## [WORK INSTRUCTIONS]
Would you return the entries below exactly from the line containing "let q := num / den in" onward, ending with the final line and including it, and nothing else?

Stored data:

──────

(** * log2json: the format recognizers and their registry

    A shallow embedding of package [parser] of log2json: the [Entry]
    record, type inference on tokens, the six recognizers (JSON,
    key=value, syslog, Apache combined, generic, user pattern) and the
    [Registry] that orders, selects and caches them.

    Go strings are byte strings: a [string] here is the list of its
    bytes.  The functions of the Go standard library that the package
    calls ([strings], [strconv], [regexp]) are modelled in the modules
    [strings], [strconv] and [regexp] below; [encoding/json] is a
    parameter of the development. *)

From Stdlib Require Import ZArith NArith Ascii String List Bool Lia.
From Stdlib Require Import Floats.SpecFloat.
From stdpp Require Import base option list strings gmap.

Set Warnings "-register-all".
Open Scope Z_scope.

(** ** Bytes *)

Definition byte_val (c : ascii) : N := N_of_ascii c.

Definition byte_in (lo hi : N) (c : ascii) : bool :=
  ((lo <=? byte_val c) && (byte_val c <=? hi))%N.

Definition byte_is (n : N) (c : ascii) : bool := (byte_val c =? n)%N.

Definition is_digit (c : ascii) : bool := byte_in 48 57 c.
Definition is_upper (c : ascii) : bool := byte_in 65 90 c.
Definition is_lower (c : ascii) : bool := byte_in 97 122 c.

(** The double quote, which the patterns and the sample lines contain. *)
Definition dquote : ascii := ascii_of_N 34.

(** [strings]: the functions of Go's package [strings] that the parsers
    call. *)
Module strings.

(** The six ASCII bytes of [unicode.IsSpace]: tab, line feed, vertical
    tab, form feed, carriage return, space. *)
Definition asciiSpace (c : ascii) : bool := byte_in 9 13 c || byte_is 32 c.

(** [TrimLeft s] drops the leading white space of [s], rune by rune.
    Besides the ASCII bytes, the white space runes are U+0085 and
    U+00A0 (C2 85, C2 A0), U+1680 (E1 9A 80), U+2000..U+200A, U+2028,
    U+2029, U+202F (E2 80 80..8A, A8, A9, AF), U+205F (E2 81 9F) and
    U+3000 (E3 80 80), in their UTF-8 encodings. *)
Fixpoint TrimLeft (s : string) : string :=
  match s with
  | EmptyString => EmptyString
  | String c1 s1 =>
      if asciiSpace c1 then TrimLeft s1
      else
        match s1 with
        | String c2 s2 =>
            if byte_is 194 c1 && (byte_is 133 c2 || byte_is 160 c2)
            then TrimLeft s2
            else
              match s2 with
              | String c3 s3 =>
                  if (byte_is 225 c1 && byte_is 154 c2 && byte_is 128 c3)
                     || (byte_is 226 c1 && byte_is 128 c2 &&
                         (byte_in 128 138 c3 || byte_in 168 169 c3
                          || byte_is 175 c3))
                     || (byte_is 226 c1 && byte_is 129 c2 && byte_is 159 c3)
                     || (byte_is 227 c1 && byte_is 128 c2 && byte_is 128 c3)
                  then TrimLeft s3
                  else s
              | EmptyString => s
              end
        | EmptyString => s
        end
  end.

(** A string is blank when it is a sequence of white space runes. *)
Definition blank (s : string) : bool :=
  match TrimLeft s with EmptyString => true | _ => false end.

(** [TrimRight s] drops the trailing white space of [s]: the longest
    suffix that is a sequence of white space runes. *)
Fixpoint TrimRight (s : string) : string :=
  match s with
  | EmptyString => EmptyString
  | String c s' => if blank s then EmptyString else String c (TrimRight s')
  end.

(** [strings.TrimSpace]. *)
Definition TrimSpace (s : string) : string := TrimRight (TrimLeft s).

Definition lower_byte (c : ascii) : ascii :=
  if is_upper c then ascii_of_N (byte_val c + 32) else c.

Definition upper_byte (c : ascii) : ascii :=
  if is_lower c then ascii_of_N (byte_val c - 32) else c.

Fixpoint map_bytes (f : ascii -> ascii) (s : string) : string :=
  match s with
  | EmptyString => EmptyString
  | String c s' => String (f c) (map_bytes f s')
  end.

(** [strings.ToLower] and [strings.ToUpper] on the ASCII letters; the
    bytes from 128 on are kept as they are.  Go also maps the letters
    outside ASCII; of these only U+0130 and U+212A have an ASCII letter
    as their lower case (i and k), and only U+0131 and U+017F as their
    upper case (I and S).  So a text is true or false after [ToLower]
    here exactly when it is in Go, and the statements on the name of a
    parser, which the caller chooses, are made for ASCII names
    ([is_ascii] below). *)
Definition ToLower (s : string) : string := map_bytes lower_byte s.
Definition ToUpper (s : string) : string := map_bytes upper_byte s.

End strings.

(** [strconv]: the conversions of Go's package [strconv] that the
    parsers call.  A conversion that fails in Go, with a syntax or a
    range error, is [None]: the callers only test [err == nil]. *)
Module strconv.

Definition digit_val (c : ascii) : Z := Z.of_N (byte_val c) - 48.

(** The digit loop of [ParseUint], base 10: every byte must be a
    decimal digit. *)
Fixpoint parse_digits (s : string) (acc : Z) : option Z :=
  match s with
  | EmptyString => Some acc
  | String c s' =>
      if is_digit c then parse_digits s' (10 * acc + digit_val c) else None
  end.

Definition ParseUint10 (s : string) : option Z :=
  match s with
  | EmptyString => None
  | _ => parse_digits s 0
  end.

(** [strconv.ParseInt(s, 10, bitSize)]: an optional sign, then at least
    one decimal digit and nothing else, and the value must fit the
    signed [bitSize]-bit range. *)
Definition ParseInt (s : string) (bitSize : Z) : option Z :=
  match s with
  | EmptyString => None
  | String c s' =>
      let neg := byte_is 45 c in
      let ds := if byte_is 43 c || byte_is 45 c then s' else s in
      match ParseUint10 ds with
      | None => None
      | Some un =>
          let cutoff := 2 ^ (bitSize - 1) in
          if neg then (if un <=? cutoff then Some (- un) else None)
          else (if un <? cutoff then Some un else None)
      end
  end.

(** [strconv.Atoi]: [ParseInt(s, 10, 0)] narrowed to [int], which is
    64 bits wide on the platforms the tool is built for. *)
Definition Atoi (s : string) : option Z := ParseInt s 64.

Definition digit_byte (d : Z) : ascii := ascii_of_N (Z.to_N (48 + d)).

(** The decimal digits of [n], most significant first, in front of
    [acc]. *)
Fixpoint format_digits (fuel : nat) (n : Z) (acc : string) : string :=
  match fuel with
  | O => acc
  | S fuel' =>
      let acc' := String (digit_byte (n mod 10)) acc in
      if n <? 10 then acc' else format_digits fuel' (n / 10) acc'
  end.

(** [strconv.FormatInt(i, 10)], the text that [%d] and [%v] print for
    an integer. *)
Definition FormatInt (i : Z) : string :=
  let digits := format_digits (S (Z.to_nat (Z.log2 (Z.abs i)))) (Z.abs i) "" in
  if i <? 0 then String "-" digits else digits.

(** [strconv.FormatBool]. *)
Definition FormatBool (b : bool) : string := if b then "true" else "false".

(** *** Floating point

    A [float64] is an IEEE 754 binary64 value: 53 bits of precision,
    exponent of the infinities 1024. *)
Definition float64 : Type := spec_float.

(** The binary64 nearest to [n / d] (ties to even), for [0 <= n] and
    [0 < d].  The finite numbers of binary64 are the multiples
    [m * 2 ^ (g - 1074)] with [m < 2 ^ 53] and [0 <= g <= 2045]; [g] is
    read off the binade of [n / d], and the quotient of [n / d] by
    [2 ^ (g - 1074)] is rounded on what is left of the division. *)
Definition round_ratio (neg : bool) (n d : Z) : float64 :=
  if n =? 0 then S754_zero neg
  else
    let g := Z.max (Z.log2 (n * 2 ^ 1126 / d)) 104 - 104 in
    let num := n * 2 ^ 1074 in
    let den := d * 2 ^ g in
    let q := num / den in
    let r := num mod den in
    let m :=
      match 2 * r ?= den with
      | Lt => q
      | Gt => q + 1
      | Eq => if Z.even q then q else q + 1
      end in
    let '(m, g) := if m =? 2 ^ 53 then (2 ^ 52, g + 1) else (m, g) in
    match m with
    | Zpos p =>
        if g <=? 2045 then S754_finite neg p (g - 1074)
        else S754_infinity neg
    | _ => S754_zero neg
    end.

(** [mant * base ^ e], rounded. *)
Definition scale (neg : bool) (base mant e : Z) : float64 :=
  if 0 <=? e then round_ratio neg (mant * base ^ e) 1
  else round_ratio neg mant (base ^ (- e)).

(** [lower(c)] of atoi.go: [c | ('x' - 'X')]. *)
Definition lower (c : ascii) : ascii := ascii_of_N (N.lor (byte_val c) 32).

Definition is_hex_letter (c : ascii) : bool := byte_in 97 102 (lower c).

──────

## [REPLY TO THE TASK]
    let q := num / den in
    let r := num mod den in
    let m :=
      match 2 * r ?= den with
      | Lt => q
      | Gt => q + 1
      | Eq => if Z.even q then q else q + 1
      end in
    let '(m, g) := if m =? 2 ^ 53 then (2 ^ 52, g + 1) else (m, g) in
    match m with
    | Zpos p =>
        if g <=? 2045 then S754_finite neg p (g - 1074)
        else S754_infinity neg
    | _ => S754_zero neg
    end.

(** [mant * base ^ e], rounded. *)
Definition scale (neg : bool) (base mant e : Z) : float64 :=
  if 0 <=? e then round_ratio neg (mant * base ^ e) 1
  else round_ratio neg mant (base ^ (- e)).

(** [lower(c)] of atoi.go: [c | ('x' - 'X')]. *)
Definition lower (c : ascii) : ascii := ascii_of_N (N.lor (byte_val c) 32).

Definition is_hex_letter (c : ascii) : bool := byte_in 97 102 (lower c).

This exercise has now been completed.